What the task asks: Below this sentence is a listing; return exactly its lines from the one with "(∀ k, starts_with" to the one with "(** ** What the", both kept, and nothing more.

Supplied data:
Lemma log_stored_put r data log e :
  log_stored r data log → log_ok r (log ++ [e]) →
  log_stored r (<[RaftLogKey r (e_index e) := SerializeLogEntry e]> data) (log ++ [e]).
Proof.
  intros Hst Hl. pose proof (log_records_sorted r _ Hl) as [_ Hnd].
  unfold log_stored, log_part in *. rewrite map_filter_insert_True by apply starts_with_app.
  apply log_ok_app in Hl as (Hl & Hr & _). rewrite fmap_app. rewrite <-Hr at 1.
  change (log_record <$> [e]) with
    [(RaftLogKey (e_region_id e) (e_index e), SerializeLogEntry e)].
  rewrite list_to_map_snoc; [by rewrite Hst|].
  - rewrite !fmap_app in Hnd. apply list.NoDup_app in Hnd as (_ & Hnd & _).
    intros Hin. by apply (Hnd _ Hin), list_elem_of_here.
Qed.

Lemma log_stored_frame r data data' log :
  (∀ k, starts_with (log_prefix r) k = true → data' !! k = data !! k) →
  log_stored r data log → log_stored r data' log.
Proof.
  unfold log_stored, log_part. intros Hk <-. apply map_filter_strong_ext.
  intros k v. simpl. split; intros [? <-]; (split; [done|]); [symmetry|]; by apply Hk.
Qed.

(** ** What the operations do to the stored log *)

Lemma starts_with_meta r name : starts_with (log_prefix r) (RaftMetaKey r name) = false.
Proof. done. Qed.

Lemma log_not_meta r r' k :
  starts_with (log_prefix r) k = true →
  starts_with ("raft/meta/" +:+ to_string r' +:+ "/") k = false.
Proof.
  unfold starts_with, log_prefix. intros H.
  do 5 (apply prefix_cons in H as (? & -> & H)).
  apply prefix_cons in H as (? & -> & _). done.
Qed.

Definition hard_ok (h : HardState) : Prop :=
  (hs_current_term h < two64)%N ∧ (hs_voted_for h < two64)%N ∧
  (hs_commit_index h < two64)%N ∧ (hs_last_applied h < two64)%N.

Answer to this task:
  (∀ k, starts_with (log_prefix r) k = true → data' !! k = data !! k) →
  log_stored r data log → log_stored r data' log.
Proof.
  unfold log_stored, log_part. intros Hk <-. apply map_filter_strong_ext.
  intros k v. simpl. split; intros [? <-]; (split; [done|]); [symmetry|]; by apply Hk.
Qed.

(** ** What the operations do to the stored log *)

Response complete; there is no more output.